▼

Lemma Add_spec PMAX s seg a b :
  rep base s seg → window base a → window base b → a ≤ b →
  KnownAssignedXidsAdd PMAX (uint32_of a) (uint32_of b) s = Ereport ERRCODE_INTERNAL_ERROR ∧
    (¬ Forall (λ x, x < a) seg.*1 ∨
     maxKnownAssignedXids s < Z.of_nat (length (known seg) + length (counters a b))) ∨
  ∃ s' seg', KnownAssignedXidsAdd PMAX (uint32_of a) (uint32_of b) s = Ret (tt, s') ∧
    rep base s' seg' ∧ maxKnownAssignedXids s' = maxKnownAssignedXids s ∧
    known seg' = known seg ++ counters a b ∧ Forall (λ x, x < a) seg.*1 ∧
    Z.of_nat (length (known seg) + length (counters a b)) ≤ maxKnownAssignedXids s.
Proof.
  intros Hrep Ha Hb Hab. unfold KnownAssignedXidsAdd.
  pose proof Hrep as [H Hnum Hfirst]. pose proof H as [H1 H2 H3 H4 H5 H6 H7 H8 H9].
  assert (TransactionIdPrecedesOrEquals (uint32_of a) (uint32_of b) = true) as ->.
  { rewrite full_precedes_or_equals; [by apply Z.leb_le|apply Ha|apply Hb|by eapply window_near]. }
  rewrite (bind_Ret _ _ s tt s) by done.
  rewrite (bind_Ret _ _ s (Z.of_nat (length (counters a b))) s)
    by (unfold lift; by rewrite nxids_spec).
  rewrite (bind_Ret _ _ s s s) by done. cbv beta zeta.
  rewrite (proj2 (Z.leb_le 0 (headKnownAssignedXids s))), (proj2 (Z.leb_le _ (maxKnownAssignedXids s))) by lia.
  rewrite (bind_Ret _ _ s tt s) by done.
  assert (tailKnownAssignedXids s < maxKnownAssignedXids s) as Htm.
  { destruct seg; cbn in *; lia. }
  rewrite (proj2 (Z.leb_le 0 (tailKnownAssignedXids s))), (proj2 (Z.ltb_lt _ (maxKnownAssignedXids s))) by lia.
  rewrite (bind_Ret _ _ s tt s) by done.
  destruct (last_entry s seg a H Ha) as [Hlast Hord]. rewrite (bind_Ret _ _ _ _ _ Hlast).
  destruct (_ && _).
  { left. split; [done|]. left. by apply Hord. }
  assert (Forall (λ x, x < a) seg.*1) as Hlt.
  { destruct (decide (Forall (λ x, x < a) seg.*1)) as [|Hn]; [done|]. by apply Hord in Hn. }
  clear Hord Hlast. set (n := Z.of_nat (length (counters a b))) in *.
  assert (∃ s1 seg1, (if maxKnownAssignedXids s <? headKnownAssignedXids s + n
    then KnownAssignedXidsCompress PMAX true else mret tt) s = Ret (tt, s1) ∧ rep base s1 seg1 ∧
    known seg1 = known seg ∧ maxKnownAssignedXids s1 = maxKnownAssignedXids s ∧
    Forall (λ x, x < a) seg1.*1 ∧
    (headKnownAssignedXids s1 + n ≤ maxKnownAssignedXids s ∨
     headKnownAssignedXids s1 = Z.of_nat (length (known seg)))) as (s1 & seg1 & Hc & Hr1 & Hk1 & Hm1 & Hlt1 & Hh1).
  { destruct (Z.ltb_spec (maxKnownAssignedXids s) (headKnownAssignedXids s + n)) as [L|L].
    - destruct (Compress_spec PMAX true s seg Hrep) as (s1 & seg1 & Hc & Hr1 & Hk1 & Hm1 & Hf).
      destruct (Hf eq_refl) as [Hf' Ht1]. clear Hf. exists s1, seg1. split; [done|]. split; [done|]. split; [done|]. split; [done|].
      split; [subst seg1; rewrite valids_fst; by apply known_window|]. right.
      destruct Hr1 as [Hraw _ _]. rewrite (r_head _ _ _ Hraw), Hf', length_fmap. lia.
    - exists s, seg. split; [done|]. split; [done|]. split; [done|]. split; [done|]. split; [done|]. by left. }
  rewrite (bind_Ret _ _ _ _ _ Hc), (bind_Ret _ _ s1 s1 s1) by done. cbv beta zeta. rewrite Hm1.
  destruct (Z.ltb_spec (maxKnownAssignedXids s) (headKnownAssignedXids s1 + n)) as [L|L].
  { left. split; [done|]. right. lia. }
  right. destruct (append_spec s1 seg1 a b Hr1 Ha Hb Hlt1) as (s2 & Hrun & Hsf & Hr2); [unfold n in *; lia|].
  unfold n in *. rewrite Nat2Z.id, (bind_Ret _ _ _ _ _ Hrun), (bind_Ret _ _ s2 s2 s2) by done. cbv beta zeta.
  eexists _, _. split; [reflexivity|]. split; [exact Hr2|]. destruct Hsf as (E1 & _).
  split; [cbn; congruence|]. rewrite known_app, known_valids, Hk1. split; [done|]. split; [done|].
  pose proof (known_le seg1) as Hle. rewrite Hk1 in Hle. pose proof (r_head _ _ _ (r_raw _ _ _ Hr1)).
  pose proof (r_tail _ _ _ (r_raw _ _ _ Hr1)). lia.
Qed.

(** *** Removal of old ids *)

Section prune.
Context (prep : TransactionId → bool) (r : Z).

(** The ids that [KnownAssignedXidsRemovePreceding] removes. *)
Definition stale (c : Z) : Prop := c < r ∧ prep (uint32_of c) = false.
#[global] Instance stale_dec c : Decision (stale c).
Proof. unfold stale. apply _. Defined.

Definition prune (seg : list (Z * bool)) : list (Z * bool) :=
  (λ e, (e.1, e.2 && negb (bool_decide (stale e.1)))) <$> seg.

Lemma known_prune seg : known (prune seg) = filter (λ c, ¬ stale c) (known seg).
Proof.
  induction seg as [|[c v] seg IH]; [done|]. unfold prune in *. rewrite fmap_cons. cbn [fst snd].
  rewrite !known_cons, IH. destruct v; [|done]. cbn [andb]. rewrite filter_cons.
  case_bool_decide; cbn; [by rewrite decide_False by tauto|by rewrite decide_True].
Qed.
Lemma prune_late seg : Forall (λ x, r ≤ x) seg.*1 → prune seg = seg.
Proof.
  unfold prune. intros H. rewrite <- (list_fmap_id seg) at 2. apply list_fmap_ext. intros i [c v] Hi.
  rewrite Forall_forall in H. assert (r ≤ c) as Hc.
  { apply H, list_elem_of_fmap. exists (c, v). split; [done|]. by eapply list_elem_of_lookup_2. }
  cbn. rewrite bool_decide_false by (unfold stale; lia). by rewrite andb_true_r.
Qed.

▲

**WHAT TO PRODUCE:** Could you repeat every record above exactly as it is written?

**EXERCISE OUTPUT:**
Lemma Add_spec PMAX s seg a b :
  rep base s seg → window base a → window base b → a ≤ b →
  KnownAssignedXidsAdd PMAX (uint32_of a) (uint32_of b) s = Ereport ERRCODE_INTERNAL_ERROR ∧
    (¬ Forall (λ x, x < a) seg.*1 ∨
     maxKnownAssignedXids s < Z.of_nat (length (known seg) + length (counters a b))) ∨
  ∃ s' seg', KnownAssignedXidsAdd PMAX (uint32_of a) (uint32_of b) s = Ret (tt, s') ∧
    rep base s' seg' ∧ maxKnownAssignedXids s' = maxKnownAssignedXids s ∧
    known seg' = known seg ++ counters a b ∧ Forall (λ x, x < a) seg.*1 ∧
    Z.of_nat (length (known seg) + length (counters a b)) ≤ maxKnownAssignedXids s.
Proof.
  intros Hrep Ha Hb Hab. unfold KnownAssignedXidsAdd.
  pose proof Hrep as [H Hnum Hfirst]. pose proof H as [H1 H2 H3 H4 H5 H6 H7 H8 H9].
  assert (TransactionIdPrecedesOrEquals (uint32_of a) (uint32_of b) = true) as ->.
  { rewrite full_precedes_or_equals; [by apply Z.leb_le|apply Ha|apply Hb|by eapply window_near]. }
  rewrite (bind_Ret _ _ s tt s) by done.
  rewrite (bind_Ret _ _ s (Z.of_nat (length (counters a b))) s)
    by (unfold lift; by rewrite nxids_spec).
  rewrite (bind_Ret _ _ s s s) by done. cbv beta zeta.
  rewrite (proj2 (Z.leb_le 0 (headKnownAssignedXids s))), (proj2 (Z.leb_le _ (maxKnownAssignedXids s))) by lia.
  rewrite (bind_Ret _ _ s tt s) by done.
  assert (tailKnownAssignedXids s < maxKnownAssignedXids s) as Htm.
  { destruct seg; cbn in *; lia. }
  rewrite (proj2 (Z.leb_le 0 (tailKnownAssignedXids s))), (proj2 (Z.ltb_lt _ (maxKnownAssignedXids s))) by lia.
  rewrite (bind_Ret _ _ s tt s) by done.
  destruct (last_entry s seg a H Ha) as [Hlast Hord]. rewrite (bind_Ret _ _ _ _ _ Hlast).
  destruct (_ && _).
  { left. split; [done|]. left. by apply Hord. }
  assert (Forall (λ x, x < a) seg.*1) as Hlt.
  { destruct (decide (Forall (λ x, x < a) seg.*1)) as [|Hn]; [done|]. by apply Hord in Hn. }
  clear Hord Hlast. set (n := Z.of_nat (length (counters a b))) in *.
  assert (∃ s1 seg1, (if maxKnownAssignedXids s <? headKnownAssignedXids s + n
    then KnownAssignedXidsCompress PMAX true else mret tt) s = Ret (tt, s1) ∧ rep base s1 seg1 ∧
    known seg1 = known seg ∧ maxKnownAssignedXids s1 = maxKnownAssignedXids s ∧
    Forall (λ x, x < a) seg1.*1 ∧
    (headKnownAssignedXids s1 + n ≤ maxKnownAssignedXids s ∨
     headKnownAssignedXids s1 = Z.of_nat (length (known seg)))) as (s1 & seg1 & Hc & Hr1 & Hk1 & Hm1 & Hlt1 & Hh1).
  { destruct (Z.ltb_spec (maxKnownAssignedXids s) (headKnownAssignedXids s + n)) as [L|L].
    - destruct (Compress_spec PMAX true s seg Hrep) as (s1 & seg1 & Hc & Hr1 & Hk1 & Hm1 & Hf).
      destruct (Hf eq_refl) as [Hf' Ht1]. clear Hf. exists s1, seg1. split; [done|]. split; [done|]. split; [done|]. split; [done|].
      split; [subst seg1; rewrite valids_fst; by apply known_window|]. right.
      destruct Hr1 as [Hraw _ _]. rewrite (r_head _ _ _ Hraw), Hf', length_fmap. lia.
    - exists s, seg. split; [done|]. split; [done|]. split; [done|]. split; [done|]. split; [done|]. by left. }
  rewrite (bind_Ret _ _ _ _ _ Hc), (bind_Ret _ _ s1 s1 s1) by done. cbv beta zeta. rewrite Hm1.
  destruct (Z.ltb_spec (maxKnownAssignedXids s) (headKnownAssignedXids s1 + n)) as [L|L].
  { left. split; [done|]. right. lia. }
  right. destruct (append_spec s1 seg1 a b Hr1 Ha Hb Hlt1) as (s2 & Hrun & Hsf & Hr2); [unfold n in *; lia|].
  unfold n in *. rewrite Nat2Z.id, (bind_Ret _ _ _ _ _ Hrun), (bind_Ret _ _ s2 s2 s2) by done. cbv beta zeta.
  eexists _, _. split; [reflexivity|]. split; [exact Hr2|]. destruct Hsf as (E1 & _).
  split; [cbn; congruence|]. rewrite known_app, known_valids, Hk1. split; [done|]. split; [done|].
  pose proof (known_le seg1) as Hle. rewrite Hk1 in Hle. pose proof (r_head _ _ _ (r_raw _ _ _ Hr1)).
  pose proof (r_tail _ _ _ (r_raw _ _ _ Hr1)). lia.
Qed.

(** *** Removal of old ids *)

Section prune.
Context (prep : TransactionId → bool) (r : Z).

(** The ids that [KnownAssignedXidsRemovePreceding] removes. *)
Definition stale (c : Z) : Prop := c < r ∧ prep (uint32_of c) = false.
#[global] Instance stale_dec c : Decision (stale c).
Proof. unfold stale. apply _. Defined.

Definition prune (seg : list (Z * bool)) : list (Z * bool) :=
  (λ e, (e.1, e.2 && negb (bool_decide (stale e.1)))) <$> seg.

Lemma known_prune seg : known (prune seg) = filter (λ c, ¬ stale c) (known seg).
Proof.
  induction seg as [|[c v] seg IH]; [done|]. unfold prune in *. rewrite fmap_cons. cbn [fst snd].
  rewrite !known_cons, IH. destruct v; [|done]. cbn [andb]. rewrite filter_cons.
  case_bool_decide; cbn; [by rewrite decide_False by tauto|by rewrite decide_True].
Qed.
Lemma prune_late seg : Forall (λ x, r ≤ x) seg.*1 → prune seg = seg.
Proof.
  unfold prune. intros H. rewrite <- (list_fmap_id seg) at 2. apply list_fmap_ext. intros i [c v] Hi.
  rewrite Forall_forall in H. assert (r ≤ c) as Hc.
  { apply H, list_elem_of_fmap. exists (c, v). split; [done|]. by eapply list_elem_of_lookup_2. }
  cbn. rewrite bool_decide_false by (unfold stale; lia). by rewrite andb_true_r.
Qed.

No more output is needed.